*** Exercise material ***

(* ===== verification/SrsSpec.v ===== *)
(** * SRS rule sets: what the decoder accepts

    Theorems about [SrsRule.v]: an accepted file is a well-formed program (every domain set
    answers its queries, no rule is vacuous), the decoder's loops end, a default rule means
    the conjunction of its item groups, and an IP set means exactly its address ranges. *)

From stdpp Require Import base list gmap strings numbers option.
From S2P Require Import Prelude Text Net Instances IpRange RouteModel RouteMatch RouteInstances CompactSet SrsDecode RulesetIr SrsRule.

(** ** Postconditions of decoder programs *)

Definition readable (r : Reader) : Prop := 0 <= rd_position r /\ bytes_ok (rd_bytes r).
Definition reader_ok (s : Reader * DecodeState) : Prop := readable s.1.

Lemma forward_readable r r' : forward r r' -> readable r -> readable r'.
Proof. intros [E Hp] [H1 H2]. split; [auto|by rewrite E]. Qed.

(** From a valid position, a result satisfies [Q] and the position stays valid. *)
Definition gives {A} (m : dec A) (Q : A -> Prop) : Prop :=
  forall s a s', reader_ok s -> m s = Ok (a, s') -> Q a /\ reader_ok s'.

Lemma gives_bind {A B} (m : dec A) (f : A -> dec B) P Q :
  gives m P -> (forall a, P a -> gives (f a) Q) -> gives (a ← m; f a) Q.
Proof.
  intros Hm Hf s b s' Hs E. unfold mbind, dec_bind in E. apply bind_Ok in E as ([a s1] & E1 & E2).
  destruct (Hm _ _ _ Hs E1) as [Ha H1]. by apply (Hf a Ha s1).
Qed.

*** End of Exercise material ***
*** Exercise material ***

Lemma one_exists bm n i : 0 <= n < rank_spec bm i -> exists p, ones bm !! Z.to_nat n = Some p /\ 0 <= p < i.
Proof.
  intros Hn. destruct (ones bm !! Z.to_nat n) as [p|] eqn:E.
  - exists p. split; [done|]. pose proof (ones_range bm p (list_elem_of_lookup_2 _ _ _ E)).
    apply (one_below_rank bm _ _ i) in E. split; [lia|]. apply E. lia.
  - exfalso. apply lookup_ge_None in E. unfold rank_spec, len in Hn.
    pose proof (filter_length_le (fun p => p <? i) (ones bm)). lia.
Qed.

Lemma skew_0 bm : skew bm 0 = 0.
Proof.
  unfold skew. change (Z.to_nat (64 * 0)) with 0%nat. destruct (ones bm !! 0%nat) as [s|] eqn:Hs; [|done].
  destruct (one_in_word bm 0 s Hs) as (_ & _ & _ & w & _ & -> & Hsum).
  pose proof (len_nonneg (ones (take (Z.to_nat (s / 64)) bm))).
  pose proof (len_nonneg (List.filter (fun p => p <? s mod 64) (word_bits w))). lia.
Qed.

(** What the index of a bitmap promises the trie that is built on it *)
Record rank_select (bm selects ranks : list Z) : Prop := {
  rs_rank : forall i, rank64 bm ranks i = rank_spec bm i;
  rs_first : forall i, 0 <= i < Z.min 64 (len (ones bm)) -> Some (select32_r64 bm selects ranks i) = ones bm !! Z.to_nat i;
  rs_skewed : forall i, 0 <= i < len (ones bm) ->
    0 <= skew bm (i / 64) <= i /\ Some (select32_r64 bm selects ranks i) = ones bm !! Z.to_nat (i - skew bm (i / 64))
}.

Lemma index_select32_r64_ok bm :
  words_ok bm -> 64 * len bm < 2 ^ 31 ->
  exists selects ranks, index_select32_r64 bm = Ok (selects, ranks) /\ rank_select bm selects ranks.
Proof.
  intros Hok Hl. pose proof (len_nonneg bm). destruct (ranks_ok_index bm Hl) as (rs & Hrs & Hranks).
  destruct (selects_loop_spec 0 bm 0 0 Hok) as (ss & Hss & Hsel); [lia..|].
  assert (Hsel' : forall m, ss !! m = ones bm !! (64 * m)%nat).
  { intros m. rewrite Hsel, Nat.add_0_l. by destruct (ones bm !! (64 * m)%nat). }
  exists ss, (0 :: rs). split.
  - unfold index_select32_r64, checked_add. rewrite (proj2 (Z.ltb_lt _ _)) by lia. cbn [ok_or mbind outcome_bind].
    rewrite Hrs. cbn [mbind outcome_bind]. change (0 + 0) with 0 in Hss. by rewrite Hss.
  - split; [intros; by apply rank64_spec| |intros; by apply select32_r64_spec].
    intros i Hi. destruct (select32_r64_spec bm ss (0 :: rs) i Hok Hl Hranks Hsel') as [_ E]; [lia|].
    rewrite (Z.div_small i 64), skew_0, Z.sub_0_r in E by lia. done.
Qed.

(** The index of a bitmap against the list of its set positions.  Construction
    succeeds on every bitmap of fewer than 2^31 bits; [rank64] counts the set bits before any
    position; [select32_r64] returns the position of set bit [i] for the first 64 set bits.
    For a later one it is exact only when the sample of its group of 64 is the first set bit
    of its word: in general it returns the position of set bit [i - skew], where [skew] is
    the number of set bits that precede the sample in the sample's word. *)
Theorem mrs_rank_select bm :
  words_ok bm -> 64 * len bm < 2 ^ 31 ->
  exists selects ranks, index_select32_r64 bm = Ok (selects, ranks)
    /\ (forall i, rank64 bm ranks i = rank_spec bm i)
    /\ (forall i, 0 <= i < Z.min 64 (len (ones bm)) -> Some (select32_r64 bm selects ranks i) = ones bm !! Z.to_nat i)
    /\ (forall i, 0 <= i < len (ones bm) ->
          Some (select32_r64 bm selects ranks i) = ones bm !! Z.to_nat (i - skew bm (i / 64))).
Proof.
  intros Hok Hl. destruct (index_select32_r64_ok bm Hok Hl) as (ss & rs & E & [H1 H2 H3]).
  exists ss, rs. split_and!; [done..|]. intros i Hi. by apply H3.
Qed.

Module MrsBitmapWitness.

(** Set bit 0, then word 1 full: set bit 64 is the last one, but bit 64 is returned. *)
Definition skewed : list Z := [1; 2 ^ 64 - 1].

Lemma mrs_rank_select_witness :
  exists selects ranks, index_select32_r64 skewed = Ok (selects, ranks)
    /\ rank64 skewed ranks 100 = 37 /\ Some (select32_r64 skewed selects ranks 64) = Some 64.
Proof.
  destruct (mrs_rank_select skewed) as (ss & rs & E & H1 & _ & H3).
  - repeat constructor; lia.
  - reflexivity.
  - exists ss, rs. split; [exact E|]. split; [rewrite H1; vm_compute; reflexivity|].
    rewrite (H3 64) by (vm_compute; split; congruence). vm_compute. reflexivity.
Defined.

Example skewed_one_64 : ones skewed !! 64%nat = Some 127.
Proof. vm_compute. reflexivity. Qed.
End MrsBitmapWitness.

*** End of Exercise material ***
*** Exercise material ***

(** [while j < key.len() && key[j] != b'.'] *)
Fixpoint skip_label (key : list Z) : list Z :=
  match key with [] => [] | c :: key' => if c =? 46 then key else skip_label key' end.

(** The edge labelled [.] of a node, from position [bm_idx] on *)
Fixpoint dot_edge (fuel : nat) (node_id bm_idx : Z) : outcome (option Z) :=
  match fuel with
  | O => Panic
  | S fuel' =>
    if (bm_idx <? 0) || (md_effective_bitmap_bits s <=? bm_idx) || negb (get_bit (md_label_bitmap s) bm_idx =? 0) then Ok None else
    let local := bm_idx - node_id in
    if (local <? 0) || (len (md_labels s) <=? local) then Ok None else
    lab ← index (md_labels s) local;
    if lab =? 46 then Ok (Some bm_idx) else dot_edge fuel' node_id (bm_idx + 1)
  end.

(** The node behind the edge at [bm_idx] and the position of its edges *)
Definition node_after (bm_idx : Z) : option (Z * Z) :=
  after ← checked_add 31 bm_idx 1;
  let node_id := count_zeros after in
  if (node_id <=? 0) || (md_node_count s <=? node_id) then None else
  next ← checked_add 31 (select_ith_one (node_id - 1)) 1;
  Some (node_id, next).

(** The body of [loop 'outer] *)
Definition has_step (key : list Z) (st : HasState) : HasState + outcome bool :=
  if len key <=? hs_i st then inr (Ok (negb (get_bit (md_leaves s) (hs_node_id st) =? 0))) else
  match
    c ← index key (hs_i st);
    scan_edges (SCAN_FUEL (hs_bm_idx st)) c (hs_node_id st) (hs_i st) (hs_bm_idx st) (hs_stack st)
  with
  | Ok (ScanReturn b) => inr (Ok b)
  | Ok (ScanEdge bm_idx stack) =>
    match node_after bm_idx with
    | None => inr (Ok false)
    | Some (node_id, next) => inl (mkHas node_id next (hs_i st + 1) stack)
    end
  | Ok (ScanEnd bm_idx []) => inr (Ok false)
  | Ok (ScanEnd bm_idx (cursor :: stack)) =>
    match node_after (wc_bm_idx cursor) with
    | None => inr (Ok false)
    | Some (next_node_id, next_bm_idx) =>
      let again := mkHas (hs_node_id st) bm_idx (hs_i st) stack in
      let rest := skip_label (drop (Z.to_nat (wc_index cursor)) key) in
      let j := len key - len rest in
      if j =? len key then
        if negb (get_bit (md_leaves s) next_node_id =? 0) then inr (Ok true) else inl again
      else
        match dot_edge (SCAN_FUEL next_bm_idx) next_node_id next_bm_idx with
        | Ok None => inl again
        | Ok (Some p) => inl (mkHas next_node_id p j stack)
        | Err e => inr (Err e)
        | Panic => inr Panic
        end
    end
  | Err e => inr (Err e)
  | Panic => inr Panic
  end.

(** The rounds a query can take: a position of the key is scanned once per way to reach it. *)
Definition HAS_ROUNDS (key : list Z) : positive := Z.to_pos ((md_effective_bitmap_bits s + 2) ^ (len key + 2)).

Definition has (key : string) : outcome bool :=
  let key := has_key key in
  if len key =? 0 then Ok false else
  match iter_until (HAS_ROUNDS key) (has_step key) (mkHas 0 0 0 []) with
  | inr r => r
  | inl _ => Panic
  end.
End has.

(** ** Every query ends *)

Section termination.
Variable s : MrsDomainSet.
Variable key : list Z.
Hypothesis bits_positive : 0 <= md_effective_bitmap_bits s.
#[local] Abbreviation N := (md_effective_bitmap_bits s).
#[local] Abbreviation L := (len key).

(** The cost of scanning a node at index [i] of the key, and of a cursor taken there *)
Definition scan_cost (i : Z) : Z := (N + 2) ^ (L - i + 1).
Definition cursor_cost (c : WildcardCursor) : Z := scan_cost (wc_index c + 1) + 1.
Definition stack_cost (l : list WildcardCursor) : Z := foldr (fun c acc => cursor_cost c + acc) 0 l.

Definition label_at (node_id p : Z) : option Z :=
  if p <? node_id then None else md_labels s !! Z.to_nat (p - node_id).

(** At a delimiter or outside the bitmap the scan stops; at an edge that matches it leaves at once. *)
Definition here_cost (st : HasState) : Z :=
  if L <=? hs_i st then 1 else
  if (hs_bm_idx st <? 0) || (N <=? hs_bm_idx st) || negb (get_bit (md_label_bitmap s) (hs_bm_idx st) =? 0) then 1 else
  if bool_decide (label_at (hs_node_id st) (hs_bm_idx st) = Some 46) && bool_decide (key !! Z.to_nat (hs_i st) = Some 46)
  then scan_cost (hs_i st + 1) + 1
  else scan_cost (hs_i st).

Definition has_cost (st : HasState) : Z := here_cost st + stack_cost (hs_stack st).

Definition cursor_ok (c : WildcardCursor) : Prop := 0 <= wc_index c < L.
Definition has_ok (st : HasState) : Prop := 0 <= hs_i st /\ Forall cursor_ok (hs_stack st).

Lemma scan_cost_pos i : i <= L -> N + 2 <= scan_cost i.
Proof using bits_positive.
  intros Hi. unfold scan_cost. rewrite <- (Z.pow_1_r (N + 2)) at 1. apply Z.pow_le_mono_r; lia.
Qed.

*** End of Exercise material ***

- [What you are asked to do]:
As you read the records above, find each line that contains "negb" and copy it.

- [Solution for this task]:
    if (bm_idx <? 0) || (md_effective_bitmap_bits s <=? bm_idx) || negb (get_bit (md_label_bitmap s) bm_idx =? 0) then Ok None else
  if len key <=? hs_i st then inr (Ok (negb (get_bit (md_leaves s) (hs_node_id st) =? 0))) else
        if negb (get_bit (md_leaves s) next_node_id =? 0) then inr (Ok true) else inl again
  if (hs_bm_idx st <? 0) || (N <=? hs_bm_idx st) || negb (get_bit (md_label_bitmap s) (hs_bm_idx st) =? 0) then 1 else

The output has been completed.